To be clear, this is a fact Wall Street is not aware of – otherwise they would immediately dump stocks. Is that fair to say?
Rob says
You are making a great point here, Anonymous. If you would reflect on this point a bit, the entire matter would click for you.
Just about everybody on Wall Street is aware intellectually of what the P/E10 level is today. You see it mentioned all the time in articles. These people are obviously not dumb. So on an intellectual level, they know what they need to know.
But they have not emotionally taken in the knowledge that they possess so that they can make productive use of it. They rationalize away this knowledge that they possess. They tell themselves “oh, nobody knows when the crash is coming and I cannot afford to miss out on gains in the meantime” or whatever. The knowledge that they possess sits in their brains but they have not integrated it with their other thoughts on all of the various strategic questions and so it is as if the knowledge did not exist. It is passive knowledge. It is not being put to productive use.
It helps to remember what happened in the famous psychology experiment from the 1950s, the Asch experiment. People were put in a room and asked to identify which of two lines — a 12-inch line and an 18-inch line — were longer. Their brains possessed all the knowledge needed to supply the correct answer. It was obvious to them that the 18-inch line was longer. But the four people who were plants and who spoke before them all identified the 12-inch line as longer. This psychological reality neutralized the knowledge they possessed. Humans are social creatures. Evolution put something within us that tells us “don’t go against the tribe no matter what your brain tells you.” So they told the person conducting the experiment that they “thought” the 12-inch line was the longer one. Their emotions cancelled out the product of their mental processes.
All of these people on Wall Street “know” what it means to say that stocks are priced at two times fair value, Anonymous. But their emotions — their need not to defy the tribe — cancels out the effect of their mental processes. So they don’t give voice to what they “know.” They say: “timing doesn’t work” or repeat some other mind-numbing marketing slogan.
Prior to 1981, we were as a people largely ignorant of the effect of valuations on long-term returns. Shiller was awarded a Nobel prize because he published research in 1981 that in an intellectual sense dispelled that ignorance. Now we “know” how stock investing works. But it doesn’t do us any good to possess this “knowledge” if we cannot act on it.
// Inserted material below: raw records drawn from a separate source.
(* ===== verification/Fixture.v ===== *)
(** * A small concrete database

    Two accounts with a device each, used by the files that run the services
    on concrete inputs.  [StrictTime] reads RFC 3339 timestamps only. *)

From S2P Require Import Prelude GoText GoTime Uuid Schema.
Local Open Scope string_scope.

#[global] Instance StrictTime : TimeParser := {| lenient_parse _ := None |}.

(** 1 January 2024, noon UTC. *)
Definition noon : Z := 1704110400 * Second.
(** A clock that advances one second per reading. *)
Definition ticking (start : Z) (i : nat) : Z := start + Z.of_nat i * Second.

Definition alice : string := "00000000-0000-4000-8000-0000000000a1".
Definition bob : string := "00000000-0000-4000-8000-0000000000b0".
Definition laptop : string := "00000000-0000-4000-8000-0000000000d1".
Definition phone : string := "00000000-0000-4000-8000-0000000000d2".
(** Identifiers for nodes, operations and the like. *)
Definition id1 : string := "00000000-0000-4000-8000-000000000001".
Definition id2 : string := "00000000-0000-4000-8000-000000000002".
Definition id3 : string := "00000000-0000-4000-8000-000000000003".
Definition id4 : string := "00000000-0000-4000-8000-000000000004".
Definition id5 : string := "00000000-0000-4000-8000-000000000005".
Definition op1 : string := "10000000-0000-4000-8000-000000000001".
Definition op2 : string := "10000000-0000-4000-8000-000000000002".
Definition op3 : string := "10000000-0000-4000-8000-000000000003".

Definition t0 : string := "2024-01-01T00:00:00Z".

Definition account (name : string) : user_row := User name name "hash" "USER" "ACTIVE" t0 t0.
Definition machine (user : string) : device_row := Device user "device" "OTHER" [x01] 1 t0 t0 None None.

(** A row of the node table. *)
Definition entry (owner : string) (parent : option string) (type : string) (revision : Z)
    (deleted : option string) : node_row :=
  NodeRow owner parent type [x01] 1 None None revision t0 t0 deleted.
Definition grant (node target permission : string) : share_row :=
  ShareRow node alice target permission [] 1 t0 alice None.

(** Alice's folder [id1] holds the folder [id2], which holds the file [id3];
    [id4] is a file of hers in Trash inside [id2]; [id1] is shared with Bob
    for writing. *)
Definition family_nodes : gmap string node_row :=
  <[id1 := entry alice None "DIRECTORY" 1 None]>
  (<[id2 := entry alice (Some id1) "DIRECTORY" 2 None]>
  (<[id3 := entry alice (Some id2) "FILE" 3 None]>
  (<[id4 := entry alice (Some id2) "FILE" 4 (Some t0)]> ∅))).

Definition two_accounts : DB :=
  upd_devices (fun _ => <[laptop := machine alice]> {[ phone := machine bob ]})
    (upd_users (fun _ => <[alice := account "alice"]> {[ bob := account "bob" ]}) empty_db).

Definition fam_feed (d : DB) : DB :=
  append_change alice id4 "DELETE" [] t0 (append_change alice id3 "CREATE" [] t0
    (append_change alice id2 "CREATE" [] t0 (append_change alice id1 "CREATE" [] t0 d))).

Definition family : DB :=
  fam_feed (upd_shares (fun _ => {[ op1 := grant id1 bob "READ_WRITE" ]})
    (upd_nodes (fun _ => family_nodes) two_accounts)).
I am trying to take things to the next step, to win for us the ability to DISCUSS what we now know so that we can integrate it with our other thoughts on the subject of investing and thereby become able to make better strategic decisions.
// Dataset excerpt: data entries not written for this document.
Lemma createTx_inv i d id d' : createTx clk i d = (Ok id, d') ->
  d' = d \/ (exists r', nodes d !! c_ID i = None /\ effect d (c_ID i) r' "CREATE" d' /\
    file_versions d' = file_versions d /\ may_add (c_OwnerID i) (node_owner_id r') d (node_parent_id r') /\
    node_deleted_at r' = None /\ node_current_version_id r' = None).
Proof.
  intros H. unfold createTx in H. inv_ok H. destruct a as [[? ?]|]; [by inv_ok H; left|].
  inv_ok H. destruct a0 as [owner root]. simpl in *. right.
  match goal with HI : insert_nodes _ _ _ = _ |- _ =>
    apply constrained_ok_inv in HI as (_ & Hfresh%fresh_key_true & _ & ->) end.
  fold_commit. match goal with HC : recordChange _ _ _ _ _ _ = _ |- _ => apply exec_sync_ok_inv in HC as (_ & _ & ->) end.
  simpl in *. eexists. split_and!; eauto. simpl. by eapply createPlace_ok_inv.
Qed.

Lemma authorizeWrite_may_write u n d root k r :
  authorizeWrite u n d = Ok root -> ID n = k -> OwnerID n = node_owner_id r -> may_write u d k r.
Proof.
  intros [_ [[Ho _]|[_ (g & Hg & Hw & Hne & _)]]]%authorizeWrite_ok_inv <- HO; [left; congruence|].
  right. eauto.
Qed.

(** The row [Update] writes. *)
Definition updated (i : UpdateInput) (r r' : node_row) : Prop :=
  node_parent_id r' = (if u_MoveParent i then u_ParentID i else node_parent_id r) /\
  node_metadata_ciphertext r' =
    (if has_metadata i then u_MetadataCiphertext i else node_metadata_ciphertext r) /\
  node_metadata_key_version r' = (if has_metadata i then u_MetadataKeyVersion i else node_metadata_key_version r) /\
  node_metadata_key_scope_id r' =
    (if has_metadata i
     then StoredScope (if String.eqb (u_MetadataKeyScopeID i) "" then node_owner_id r else u_MetadataKeyScopeID i) (node_owner_id r)
     else node_metadata_key_scope_id r) /\
  node_updated_at r' = Format (clk 0) /\ node_deleted_at r' = node_deleted_at r /\ same_identity r r'.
That’s the story here. Do we begin to make collective use of the last 36 years of peer-reviewed research in this field or do we elect to remain in effective ignorance and suffer the consequences of doing so? I of course say that we need to move forward, that all of our social norms favor open discussion of peer-reviewed research and that there is no way to hold back the tide of history re these matters indefinitely.
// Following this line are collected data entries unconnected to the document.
(* ===== verification/NodesCorrect.v ===== *)
(** * Correctness of internal/nodes

    The invariants of the vault, who may change what, optimistic
    concurrency, idempotent retries, restoring from Trash, and pagination. *)

From S2P Require Import Prelude GoText GoTime Uuid Schema Fixture Access Nodes NodesSpec.
Local Open Scope string_scope.

(** ** Invariants *)

(** Revisions of the feed ascend, and the counter is past all of them. *)
Definition feed_ok (d : DB) : Prop :=
  StronglySorted (fun a b => (sync_revision a < sync_revision b)%Z) (sync_changes d) /\
  Forall (fun c => (1 <= sync_revision c <= sync_sequence d)%Z) (sync_changes d) /\
  (0 <= sync_sequence d <= max_int64)%Z.

Record vault_ok (d : DB) : Prop := {
  vault_forest : forest (nodes d);
  vault_revisions : forall k r, nodes d !! k = Some r -> (node_revision r <= sync_sequence d)%Z;
  vault_feed : feed_ok d;
}.

Lemma feed_ok_append d row d' :
  feed_ok d -> sync_changes d' = (sync_changes d ++ [row])%list -> sync_revision row = (sync_sequence d + 1)%Z ->
  sync_sequence d' = (sync_sequence d + 1)%Z -> sync_sequence d <> max_int64 -> feed_ok d'.
Proof.
  intros (Hs & Hb & Hc) E Hr Hq Hm. split; [|split].
  - rewrite E. apply StronglySorted_app. split_and!; [|done|by repeat constructor].
    intros a b Ha Hb'. apply list_elem_of_singleton in Hb' as ->. rewrite Forall_forall in Hb.
    specialize (Hb a Ha). simpl in *. lia.
  - rewrite E. apply Forall_app. split; [|constructor; [lia|constructor]].
    eapply Forall_impl; [exact Hb|]. simpl. lia.
  - lia.
Qed.

Lemma effect_vault_ok d k r' op d' : vault_ok d -> effect d k r' op d' -> forest (nodes d') -> vault_ok d'.
Proof.
  intros [Hf Hr Hq] He Hf'. destruct (eff_sequence _ _ _ _ _ He) as [Hs Hm]. split; [done| |].
  - intros j r Hj. rewrite (eff_nodes _ _ _ _ _ He) in Hj. rewrite Hs. apply lookup_insert_Some in Hj as [[_ <-]|[_ Hj]].
    + rewrite (eff_revision _ _ _ _ _ He). lia.
    + specialize (Hr _ _ Hj). lia.
  - destruct (eff_feed _ _ _ _ _ He) as (at_ & E). by eapply feed_ok_append.
Qed.

Lemma node_step_vault_ok u d d' : node_step u d d' -> vault_ok d -> vault_ok d'.
Proof.
  intros Hstep Hok. pose proof (vault_forest _ Hok) as Hf.
  destruct Hstep as [k r' He _ Hk Hadd _ _|k r r' op He _ _ Hk _ _ (Ho & Hty & _) Hp
                    |k r r' He _ Hk _ _ _ (Ho & Hty & _) Hp|k r r' He _ Hk _ (Ho & Hty & _) Hp _];
    (eapply effect_vault_ok; [done|exact He|]); rewrite (eff_nodes _ _ _ _ _ He); apply forest_insert; try done.
  - congruence.
  - intros p Hp. right. rewrite Hp in Hadd. destruct Hadd as (rp & Hrp & Hty & _ & Ho & _).
    exists rp. split_and!; try done. intros Hb.
    apply rtc_inv_r in Hb as [->|(y & _ & (r & Hy & Hr))]; [congruence|].
    destruct (proj2 Hf _ _ _ Hy Hr) as (rk & ? & _). congruence.
  - intros r0 Hr0. by simplify_eq.
  - intros p Hp'. destruct Hp as [Hp|Hp]; [left; exists r; split; congruence|].
    destruct (Hp p Hp') as [(rp & Hrp & Hty' & _ & Ho' & Hnb) _]. right. exists rp. split_and!; congruence.
  - intros r0 Hr0. by simplify_eq.
  - intros p Hp'. destruct Hp as [Hp|Hp]; [left; exists r; split; congruence|congruence].
  - intros r0 Hr0. by simplify_eq.
  - intros p Hp'. left. exists r. split; congruence.
Qed.

(** ** What rekeying and single steps change *)

Lemma effect_changed d k r' op d' j : effect d k r' op d' -> nodes d' !! j <> nodes d !! j -> j = k.
Proof.
  intros He Hj. rewrite (eff_nodes _ _ _ _ _ He) in Hj. destruct (decide (j = k)) as [|Hne]; [done|].
  by rewrite lookup_insert_ne in Hj.
Qed.

Definition may_change (u : string) (d d' : DB) (k : string) : Prop :=
  (exists r, nodes d !! k = Some r /\ may_write u d k r) \/
  (nodes d !! k = None /\ exists r', nodes d' !! k = Some r' /\
     may_add u (node_owner_id r') d (node_parent_id r')).

Lemma node_step_may_change u d d' k :
  node_step u d d' -> nodes d' !! k <> nodes d !! k -> may_change u d d' k.
Proof.
  intros Hs Hk. destruct Hs as [j r' He _ Hj Hadd _ _|j r r' op He _ _ Hj _ Hmay _ _
    |j r r' He _ Hj _ _ Ho _ _|j r r' He _ Hj Ho _ _ _]; apply (effect_changed _ _ _ _ _ _ He) in Hk as ->.
  - right. split; [done|]. exists r'. split; [|done]. by rewrite (eff_nodes _ _ _ _ _ He), lookup_insert_eq.
  - left. eauto.
  - left. exists r. split; [done|by left].
  - left. exists r. split; [done|by left].
Qed.

(** Rekeying touches the actor's own rows only and leaves owners alone. *)
Lemma rekey_steps_owned u d d' : rtc (rekey_step u) d d' ->
  (forall k, node_owner_id <$> nodes d' !! k = node_owner_id <$> nodes d !! k) /\
  forall k, nodes d' !! k <> nodes d !! k -> exists r, nodes d !! k = Some r /\ node_owner_id r = u.
Proof.
  induction 1 as [d|d d1 d' (j & r & r' & He & _ & Hj & Ho & (Ho' & _) & _) _ [IH1 IH2]]; [done|].
  assert (Hown : forall k, node_owner_id <$> nodes d1 !! k = node_owner_id <$> nodes d !! k).
  { intros k. rewrite (eff_nodes _ _ _ _ _ He). destruct (decide (k = j)) as [->|Hne].
    - rewrite lookup_insert_eq, Hj. simpl. by rewrite Ho'.
    - by rewrite lookup_insert_ne. }
  split; [intros k; by rewrite IH1|]. intros k Hk.
  destruct (decide (k = j)) as [->|Hne]; [by exists r|].
  assert (E : nodes d1 !! k = nodes d !! k) by (by rewrite (eff_nodes _ _ _ _ _ He), lookup_insert_ne).
  rewrite <- E. apply IH2. by rewrite E.
Qed.

(** A changed row carries a new revision that its owner's feed reports. *)
Definition reported (d d' : DB) : Prop :=
  (exists new, sync_changes d' = (sync_changes d ++ new)%list) /\ (sync_sequence d <= sync_sequence d')%Z /\
  forall k, nodes d' !! k <> nodes d !! k -> exists r' c, nodes d' !! k = Some r' /\
    c ∈ sync_changes d' /\ sync_node_id c = k /\ sync_user_scope_id c = node_owner_id r' /\
    sync_revision c = node_revision r' /\ (sync_sequence d < sync_revision c)%Z.

Lemma effect_reported d k r' op d' : effect d k r' op d' -> reported d d'.
Proof.
  intros He. destruct (eff_feed _ _ _ _ _ He) as (at_ & E). destruct (eff_sequence _ _ _ _ _ He) as [Hq _].
  split; [eauto|]. split; [lia|]. intros j Hj. apply (effect_changed _ _ _ _ _ _ He) in Hj as ->.
  exists r', (SyncRow (sync_sequence d + 1) (node_owner_id r') k op [] at_).
  rewrite (eff_nodes _ _ _ _ _ He), lookup_insert_eq, E, (eff_revision _ _ _ _ _ He). simpl.
  split_and!; try done; [|lia]. apply elem_of_app. right. by apply list_elem_of_singleton.
Qed.

Lemma reported_trans d1 d2 d3 : reported d1 d2 -> reported d2 d3 -> reported d1 d3.
Proof.
  intros ([n1 E1] & Q1 & R1) ([n2 E2] & Q2 & R2). split; [|split; [lia|]].
  - exists (n1 ++ n2)%list. by rewrite E2, E1, app_assoc.
  - intros k Hk. destruct (decide (nodes d3 !! k = nodes d2 !! k)) as [E|Hne].
    + destruct (R1 k) as (r' & c & Hr & Hc & ?); [by rewrite <- E|]. exists r', c.
      rewrite E, E2. split_and!; try tauto. apply elem_of_app. by left.
    + destruct (R2 k Hne) as (r' & c & Hr & Hc & H1 & H2 & H3 & H4). exists r', c. split_and!; auto with lia.
Qed.

Lemma node_steps_reported u d d' : rtc (node_step u) d d' -> reported d d'.
Proof.
  induction 1 as [d|d d1 d' Hs _ IH].
  - split; [exists []; by rewrite app_nil_r|]. split; [lia|done].
  - eapply reported_trans; [|exact IH]. destruct Hs; by eapply effect_reported.
Qed.

Section correctness.
Context {U : UuidLib} {TP : TimeParser} (clk : nat -> Z).

Lemma handle_steps q d r d' : handle clk q d = (r, d') -> rtc (node_step (actor q)) d d'.
Proof.
  intros [->|[Hs|Hs]]%handle_cases; [apply rtc_refl|by apply rtc_once|by apply rekey_steps_node_steps].
Qed.

(** Every request, whatever it returns, keeps the vault well formed: the
    parent links form a forest of same-account directories, no node carries a
    revision the feed has not reached, and the feed's revisions ascend. *)
Theorem handle_keeps_vault q d r d' : vault_ok d -> handle clk q d = (r, d') -> vault_ok d'.
Proof.
  intros Hok Hs%handle_steps. induction Hs as [d|d d1 d' Hs _ IH]; [done|].
  apply IH. by eapply node_step_vault_ok.
Qed.

(** Authorization: a row that a request changes belongs to its actor, or
    lies strictly below a folder actively shared with the actor for writing
    with nothing in Trash in between; a row it adds goes to the actor's own
    tree or below such a folder, under that folder owner's account. *)
Theorem handle_authorized q d r d' k :
  handle clk q d = (r, d') -> nodes d' !! k <> nodes d !! k -> may_change (actor q) d d' k.
Proof.
  intros [->|[Hs|Hs]]%handle_cases Hk; [done|by eapply node_step_may_change|].
  apply rekey_steps_owned in Hs as [_ Hs]. destruct (Hs k Hk) as (r0 & Hr & Ho). left. exists r0. split; [done|by left].
Qed.

(** The feed is append-only and complete: every row a request changes has
    a new entry in its owner's feed, past the old counter, with exactly the
    revision the row now carries. *)
Theorem handle_reported q d r d' : handle clk q d = (r, d') -> reported d d'.
Proof. intros Hs%handle_steps. by eapply node_steps_reported. Qed.
End correctness.

(** ** Concrete runs *)

Definition forged : request := RUpdate (MkUpdateInput bob phone op2 id1 1 [x07] 1 id1 false None).

Lemma StronglySorted_lt_check (l : list sync_row) :
  forallb (fun ab => (sync_revision ab.1 <? sync_revision ab.2)%Z) (zip l (tail l)) = true ->
  StronglySorted (fun a b => (sync_revision a < sync_revision b)%Z) l.
Proof.
  intros H. apply Sorted_StronglySorted; [intros x y z; lia|].
  induction l as [|a [|b l] IH]; [constructor|repeat constructor|]. simpl in *.
  apply andb_prop in H as [?%Z.ltb_lt ?]. constructor; [by apply IH|by constructor].
Qed.

(** A checker for concrete vaults. *)
Definition vault_okb (d : DB) : bool :=
  forestb (nodes d) && forallb (fun kr => (node_revision kr.2 <=? sync_sequence d)%Z) (map_to_list (nodes d)) &&
  forallb (fun ab => (sync_revision ab.1 <? sync_revision ab.2)%Z) (zip (sync_changes d) (tail (sync_changes d))) &&
  forallb (fun c => (1 <=? sync_revision c)%Z && (sync_revision c <=? sync_sequence d)%Z) (sync_changes d) &&
  (0 <=? sync_sequence d)%Z && (sync_sequence d <=? max_int64)%Z.

Lemma vault_okb_sound d : vault_okb d = true -> vault_ok d.
Proof.
  unfold vault_okb. rewrite !andb_true_iff, !Z.leb_le, !forallb_forall. intros [[[[[Hf Hr] Hs] Hb] H0] Hm].
  split; [by apply forestb_sound| |split; [|split; [|done]]].
  - intros k r Hk. apply Z.leb_le, (Hr (k, r)), list_elem_of_In. by apply elem_of_map_to_list.
  - apply StronglySorted_lt_check. apply forallb_forall. exact Hs.
  - apply Forall_forall. intros c Hc. apply list_elem_of_In, Hb in Hc. rewrite andb_true_iff, !Z.leb_le in Hc. lia.
Qed.

Lemma handle_keeps_vault_witness :
  vault_ok family_keyed /\ is_ok (handle (ticking noon) (RUpdate rename_id2) family_keyed).1 = true /\
  vault_ok (handle (ticking noon) (RUpdate rename_id2) family_keyed).2.
Proof.
  assert (Hok : vault_ok family_keyed) by (apply vault_okb_sound; vm_compute; reflexivity).
  split; [exact Hok|]. split; [vm_compute; reflexivity|].
  apply (handle_keeps_vault (ticking noon) (RUpdate rename_id2) family_keyed _ _ Hok (surjective_pairing _)).
Defined.

Lemma handle_authorized_witness :
  may_change bob family_keyed (handle (ticking noon) (RUpdate rename_id2) family_keyed).2 id2 /\
  (handle (ticking noon) forged family_keyed).1 = Err (ENodes NodesErrForbidden).
Proof.
  split; [|vm_compute; reflexivity].
  apply (handle_authorized (ticking noon) (RUpdate rename_id2) family_keyed _ _ id2 (surjective_pairing _)).
  vm_compute. discriminate.
Defined.

Lemma handle_reported_witness :
  reported family_keyed (handle (ticking noon) (RUpdate rename_id2) family_keyed).2 /\
  sync_sequence (handle (ticking noon) (RUpdate rename_id2) family_keyed).2 = 5%Z.
Proof.
  split; [|vm_compute; reflexivity].
  apply (handle_reported (ticking noon) (RUpdate rename_id2) family_keyed _ _ (surjective_pairing _)).
Defined.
If we all talked openly about the overvaluation problem, the overvaluation problem would go away. Shiller SOLVED the one big problem of stock investing — the risk attached to it. The peer-reviewed research that I co-authored with Wade Pfau shows that the risk that has always been associated with stock investing pretty much goes away once people are permitted to take the findings of the last 36 years of peer-reviewed research into consideration when making allocation decisions.
But people do need to be able to discuss these matters to be able to gain the power to overcome their unfortunate emotional inclination in favor of Get Rich Quick thinking. It is only by opening every discussion board and blog on the internet to honest posting re the last 36 years of peer-reviewed research that we can put those research findings to good use, that we can at last come to truly “know” what Shiller showed us 36 years ago. We need to enforce our laws against financial fraud. Those are good and necessary laws. They are a key part of the system that permits the American Experiment as a whole to work its magic.
Good question.
Rob
Anonymous says
It is a good thing that we have future billionaire Rob Bennett around to set us all straight.
Rob says
I think it would be fair to say that the work that I am doing is important work, Anonymous.
I didn’t ask for this job. But I have played the cards that I was dealt to the best of my ability for 15 years now. I offer no apologies.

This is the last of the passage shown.